The proposal would lower the age of children who need to be fingerprinted from 14 to six years old. Up for debate is also whether vulnerable refugee and migrant children should be coerced into having their fingerprints taken.
The registration of young children is being presented as a way to protect them from disappearing and ending up in the hands of smugglers. Save the Children, in principle, welcomes all moves to help children... But we simply cannot accept a proposal where the use of coercion – applying physical or psychological intimidation - against young child is even being considered.
For now, it is not clear how far authorities would go to make children give their fingerprints or other details. But it is undeniable that licensing coercion, leaves space for the mistreatment of children to escalate.
Would these proposals mean that officials could grip the wrist of a child who refuses and force their finger into the ink? Or that they intimidate children to ensure they sit still while their photos are taken?
The scenes across the Balkans – where our teams have worked with children who have been forcibly and in some cases violently pushed back– should act as a warning that children are extremely vulnerable.
Imagine again that you are that child. You arrive in a completely unknown place. You’re confused, you don’t understand what people are saying. Your parents, who usually have all the answers, are confused too. You’re brought to a place surrounded by strangers, with barbed wire and checkpoints. Then you are taken into a room. You start crying. You don’t understand what they are doing to you, or what will happen after they take your fingerprints. You wonder whether you are to blame.
There is nothing wrong with registering children. But there must be transparent and less harmful ways to do this: receive people properly, build trust, engage with them and explain the procedure in a language they know. Explain that they won’t go to prison, tell them they have rights. For unaccompanied children, ensure they have a guardian present.

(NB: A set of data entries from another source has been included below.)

(* ===== verification/Utf8.v ===== *)
(** * UTF-8

    [str.encode("utf-8")] and the strict [bytes.decode("utf-8")] over code points
    and bytes as integers.  Python texts that may hold any code point (the path
    segments of [rbac.py]) are lists of code points. *)
From S2P Require Import Prelude.
From stdpp Require Import options.

(** A Unicode text: its code points. *)
Abbreviation text := (list Z).

(** Code points that UTF-8 can carry: all but the surrogates. *)
Definition is_scalar (n : Z) : bool :=
  (0 <=? n) && (n <? 55296) || (57344 <=? n) && (n <=? 1114111).

(** The encoding of one code point; [None] is [UnicodeEncodeError]. *)
Definition utf8_char (n : Z) : option (list Z) :=
  if negb (is_scalar n) then None
  else if n <? 128 then Some [n]
  else if n <? 2048 then Some [192 + n / 64; 128 + n mod 64]
  else if n <? 65536 then Some [224 + n / 4096; 128 + n / 64 mod 64; 128 + n mod 64]
  else Some [240 + n / 262144; 128 + n / 4096 mod 64; 128 + n / 64 mod 64; 128 + n mod 64].

Fixpoint utf8_encode (s : text) : option (list Z) :=
  match s with
  | [] => Some []
  | ch :: s' =>
      match utf8_char ch, utf8_encode s' with
      | Some bs, Some bs' => Some (bs ++ bs')
      | _, _ => None
      end
  end.

Definition is_cont (b : Z) : bool := (128 <=? b) && (b <? 192).

(** Strict decoding: truncated, overlong and surrogate sequences are errors. *)
Fixpoint utf8_decode (bs : list Z) : option text :=
  match bs with
  | [] => Some []
  | b0 :: r0 =>
      if (0 <=? b0) && (b0 <? 128) then cons b0 <$> utf8_decode r0
      else match r0 with
      | [] => None
      | b1 :: r1 =>
          if (194 <=? b0) && (b0 <? 224) && is_cont b1
          then cons ((b0 - 192) * 64 + (b1 - 128)) <$> utf8_decode r1
          else match r1 with
          | [] => None
          | b2 :: r2 =>
              let n3 := (b0 - 224) * 4096 + (b1 - 128) * 64 + (b2 - 128) in
              if (224 <=? b0) && (b0 <? 240) && is_cont b1 && is_cont b2 &&
                 (2048 <=? n3) && is_scalar n3
              then cons n3 <$> utf8_decode r2
              else match r2 with
              | [] => None
              | b3 :: r3 =>
                  let n4 := (b0 - 240) * 262144 + (b1 - 128) * 4096 +
                            (b2 - 128) * 64 + (b3 - 128) in
                  if (240 <=? b0) && (b0 <? 245) && is_cont b1 && is_cont b2 &&
                     is_cont b3 && (65536 <=? n4) && is_scalar n4
                  then cons n4 <$> utf8_decode r3
                  else None
              end
          end
      end
  end.

Ltac Zify.zify_post_hook ::= Z.to_euclidean_division_equations.

(** Boolean arithmetic goals, [is_scalar] and [is_cont] included. *)
Ltac bool_lia := unfold is_scalar, is_cont in *; lia.

Lemma utf8_char_scalar n bs : utf8_char n = Some bs → is_scalar n = true.
Proof. unfold utf8_char. by destruct (is_scalar n). Qed.

Lemma utf8_char_ascii n : 0 ≤ n < 128 → utf8_char n = Some [n].
Proof.
  intros Hn. unfold utf8_char. replace (is_scalar n) with true by bool_lia.
  simpl. by replace (n <? 128) with true by lia.
Qed.

(** The bytes of a non-ASCII code point are all at least 128. *)
Lemma utf8_char_high n bs :
  128 ≤ n → utf8_char n = Some bs → Forall (λ b, 128 ≤ b < 256) bs.
Proof.
  intros Hn. unfold utf8_char. destruct (is_scalar n) eqn:Hs; [|done]. simpl.
  replace (n <? 128) with false by lia.
  repeat case_match; intros [= <-]; repeat constructor; bool_lia.
Qed.

Lemma utf8_char_bytes n bs : utf8_char n = Some bs → Forall (λ b, 0 ≤ b < 256) bs.
Proof.
  intros H. destruct (decide (n < 128)).
  - pose proof (utf8_char_scalar _ _ H) as Hs. rewrite utf8_char_ascii in H by bool_lia.
    injection H as <-. repeat constructor; bool_lia.
  - eapply Forall_impl; [eapply utf8_char_high; [|exact H]; lia|]. simpl. lia.
Qed.

Lemma utf8_decode_char n bs r :
  utf8_char n = Some bs → utf8_decode (bs ++ r) = cons n <$> utf8_decode r.
Proof.
  intros H. pose proof (utf8_char_scalar _ _ H) as Hs. revert H.
  unfold utf8_char. rewrite Hs. simpl.
  destruct (n <? 128) eqn:H1; [|destruct (n <? 2048) eqn:H2; [|destruct (n <? 65536) eqn:H3]];
    intros [= <-]; simpl.
  - by replace ((0 <=? n) && (n <? 128)) with true by bool_lia.
  - replace ((0 <=? 192 + n / 64) && (192 + n / 64 <? 128)) with false by lia.
    replace (_ && _ && _) with true by bool_lia. do 2 f_equal. lia.
  - replace ((0 <=? 224 + n / 4096) && (224 + n / 4096 <? 128)) with false by lia.
    replace ((194 <=? 224 + n / 4096) && (224 + n / 4096 <? 224) &&
      is_cont (128 + (n / 64) mod 64)) with false by bool_lia.
    replace ((224 + n / 4096 - 224) * 4096 + (128 + n / 64 mod 64 - 128) * 64 +
      (128 + n mod 64 - 128)) with n by lia.
    replace (_ && _ && _ && _ && _ && _) with true; [done|]. rewrite Hs. bool_lia.
  - replace ((0 <=? 240 + n / 262144) && (240 + n / 262144 <? 128)) with false by lia.
    replace ((194 <=? 240 + n / 262144) && (240 + n / 262144 <? 224) &&
      is_cont (128 + (n / 4096) mod 64)) with false by bool_lia.
    replace ((224 <=? 240 + n / 262144) && (240 + n / 262144 <? 240)) with false by lia.
    simpl.
    replace ((240 + n / 262144 - 240) * 262144 + (128 + n / 4096 mod 64 - 128) * 4096 +
      (128 + n / 64 mod 64 - 128) * 64 + (128 + n mod 64 - 128)) with n by lia.
    replace (_ && _ && _ && _ && _ && _ && _) with true; [done|]. rewrite Hs. bool_lia.
Qed.

Lemma utf8_roundtrip s bs : utf8_encode s = Some bs → utf8_decode bs = Some s.
Proof.
  revert bs. induction s as [|n s IH]; simpl; intros bs; [by intros [= <-]|].
  destruct (utf8_char n) as [b|] eqn:Hn; [|done].
  destruct (utf8_encode s) as [b'|]; [|done]. intros [= <-].
  by rewrite (utf8_decode_char n b b' Hn), (IH b').
Qed.

Lemma utf8_encode_bytes s bs : utf8_encode s = Some bs → Forall (λ b, 0 ≤ b < 256) bs.
Proof.
  revert bs. induction s as [|n s IH]; simpl; intros bs; [intros [= <-]; constructor|].
  destruct (utf8_char n) as [b|] eqn:Hn; [|done].
  destruct (utf8_encode s) as [b'|]; [|done]. intros [= <-].
  apply Forall_app. split; [by eapply utf8_char_bytes|by apply IH].
Qed.

Lemma utf8_encode_nonempty s bs : utf8_encode s = Some bs → s ≠ [] → bs ≠ [].
Proof.
  intros H Hs ->. apply utf8_roundtrip in H. simpl in H. by injection H.
Qed.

Establishing an enabling environment goes a long way in getting people to cooperate. Creating a legal infrastructure that treats innocent people as if they’re criminals affects the way governments engage with them and it will affect the way the public looks at them.
Somewhere along the road of this migration debate, we have lost a basic sense of human decency. Now this is threatening to spill into our laws. On Wednesday, lawmakers in Brussels will discuss whether to allow the coercion of children. We should all know better than to let this happen, let’s hope that our representatives do too.